Treatment: gastric lavage, followed by the appointment of activated charcoal, symptomatic therapy.

Interaction with other drugs
Enhances effects of MAO inhibitors, sedatives, ethanol.
Antidepressants, antiparkinsonian agents, antipsychotics, phenothiazine derivatives increase the risk of urinary retention, dry mouth, constipation. Glucocorticosteroids increase the risk of developing glaucoma. Paracetamol reduces the effectiveness of uricosuric drugs.
Chlorpheniramine appointed simultaneously inhibitors and furazolidone, can lead to a hypertensive crisis, agitation, increase in temperature.
Tricyclic antidepressants increase the sympathomimetic effects,chlorodehydromethyltestosterone pct trail of halothane increases the risk of ventricular arrhythmias.
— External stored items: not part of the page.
Lemma wp_recover opts cfg s :
  RecoverMode opts = recoverModeDiscardOld -> RecoverYes opts = true -> Inv s ->
  Io.wp b tm (run (recover_Run opts cfg)) (outcome_ok b s) Inv s.
Proof using Hse Hrr HD HE HE0.
  intros Hmode Hyes Hs. unfold recover_Run. cbn [bind call lift].
  eapply wp_process_cmd; [reflexivity|]. eapply wp_map_reads; [apply reads_LoadRecoveryRequired| |].
  2:{ intros Hb. split; [done|]. intros e. by apply wp_failed. }
  assert (Hgo : Pre0 r se D E s \/ Pre1 r se curr D E s -> forall pending, pending_at r s = Ok pending ->
    Io.wp b tm (run (executeMode opts curr pending (printInfo cfg (PrevUIDValidity rr) curr opts pending))) (outcome_ok b s) Inv s).
  { intros Hs' pending _. unfold executeMode, runDiscardOld. rewrite Hmode, Hyes, andb_false_r. cbn [String.eqb negb].
    change (String.eqb recoverModeDiscardOld recoverModeKeepOld) with false.
    change (String.eqb recoverModeDiscardOld recoverModeDiscardOld) with true. cbn [bind call].
    apply (wp_reset s curr _ exitError (Pending r se curr D E)).
    - by apply (reset_Pending r idn se curr D E Hse HD HE HE0 b tm rr Hrr).
    - destruct Hs' as [?|?]; [by left|by right; left].
    - eexists. reflexivity.
    - intros e. eexists _, _. reflexivity. }
  destruct Hs as [H|[H|H]].
  - pose proof H as ((Hd & _) & Hsent & Hm & _). rewrite (recovery_at_is r s se), Hrr by done.
    apply wp_pending; [by left| |by eexists _, _, _]. rewrite pending_none by done. apply Hgo; [by left|by apply pending_none].
  - pose proof H as ((Hd & _) & Hsent & Hm & _). rewrite (recovery_at_is r s se), Hrr by done.
    apply wp_pending; [right; by left| |by eexists _, _, _]. rewrite pending_m1 by done. apply Hgo; [by right|by apply pending_m1].
  - pose proof H as ((Hd & _) & Hsent & Hm & _).
    rewrite (recovery_at_is r s (se' se curr)) by (done || by apply se'_valid). cbn [negb handleNoRecoveryRequired as_recovery].
    apply wp_pending; [by apply Post_Inv| |by eexists _, _, _].
    assert (Hend : pending_at r s = Ok false -> forall lines,
      Io.wp b tm (run (Ret (exitError, None, lines))) (outcome_ok b s) Inv s).
    { intros Hp lines. apply wp_ret. split; [by apply Post_Inv|]. intros _. split; [done|]. right. by split_and!. }
    destruct Hm as [Hm|[Hm|Hm]]; [rewrite pending_none by done|rewrite pending_m1 by done|rewrite pending_m4 by done].
    + apply Hend. by apply pending_none.
    + rewrite Hmode, Hyes. cbn [negb andb String.eqb]. change (String.eqb recoverModeDiscardOld recoverModeDiscardOld) with true.
      cbn [andb bind call]. apply (wp_reset s 0 _ exitError (fun s => Post r se curr s /\ ManIs r (m1 curr) s));
        [apply reset_zero|done|eexists; reflexivity|intros e; eexists _, _; reflexivity].
    + apply Hend. by apply pending_m4.
Qed.
End run.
Decreases hypotensive effect of guanethidine, which in turn, increases the activity of alpha-adrenostmuliruyuschuyu phenylephrine.
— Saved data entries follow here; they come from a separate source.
(* ===== verification/Guard.v ===== *)
(** * Writers and summaries at the same time (the guard file of internal/store/recovery.go)

    One process that writes to the store, one system call at a time, and any number of summaries
    that take and give up the shared lock of the guard file between these calls. That there is one
    writer is the lock of Lock.v ([lock_mutual_exclusion], [mutations_under_lock]). Calls may fail
    and the writer may be killed at any point; it then loses its lock, and another operation may
    begin.

    [safe] is what a writer has to respect: every single call that changes the recovery state is
    made with the exclusive lock held. Each operation is shown to be [guarded] in this sense, by
    the calls it makes and not by what it does as a whole. *)
From S2P Require Import Prelude GoStr GoTime GoErr.
From S2P Require Tlsrpt Prog.
From S2P Require Import StoreTypes Fs Io AtomicFile Sentinel FileStore Reports Emails Recovery Reset StoreOpen.
From S2P Require Import EmailsSpec Confine Cmd System.

Section guard.
Context (p : path) (x : string).
Local Abbreviation root := (p ++ [x]).

(** The recovery state that the sentinel records. *)
Definition recovery_at (s : fs) : result (option internalRecoveryState) :=
  match sentinel_at root s with
  | Ok sentinel => Ok (se ← sentinel; RecoveryRequired se)
  | Err e => Err e
  end.

(** ** The processes *)

(** [locked]: the writer has the exclusive lock. [summaries]: for each summary that has the shared
    lock, the files at the moment it got it. *)
Record processes := {
  files : fs;
  clock : Time;
  writer : option (M unit);
  locked : bool;
  summaries : list fs
}.

(** An answer of the kernel to a call of the writer. The exclusive lock is granted when no summary
    has the shared one; until then the call does not return. *)
Definition answers (sums : list fs) (tm : Time) {X} (c : io X) (s : fs) (l : bool) (a : X) (s' : fs) (l' : bool)
  : Prop :=
  match c in io X return X -> Prop with
  | Sys op part _ => fun a =>
      l' = l /\ ((a, s') = op s \/ exists d e, injected e /\ a = Err e /\ s' = part d s)
  | Clock => fun a => a = tm /\ s' = s /\ l' = l
  | Height => fun a => a = height s /\ s' = s /\ l' = l
  | FlockGuard => fun a =>
      s' = s /\ (a = Ok tt /\ sums = [] /\ l' = true \/ exists e, injected e /\ a = Err e /\ l' = l)
  | CloseGuardFile => fun a =>
      s' = s /\ l' = false /\ (a = Ok tt \/ exists e, injected e /\ a = Err e)
  end a.

(** What a writer leaves that is killed before or in its next call. *)
Definition cut_short (m : M unit) (s s' : fs) : Prop :=
  s' = s \/
  match m with
  | Prog.Call c _ =>
      match c with Sys op part _ => exists d, s' = part d s | _ => False end
  | Prog.Ret _ => False
  end.

Context (operation : forall A, M A -> Prop).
During treatment should not take other medicines that contain substances that are part of the drug.
In persons suffering from chronic alcoholism, receiving therapeutic doses of the drug can cause severe hepatic insufficiency.
The period of treatment should refrain from the use of ethanol (development of hepatotoxicity ), car driving and other activities potentially hazardous activities that require high concentration and psychomotor speed reactions.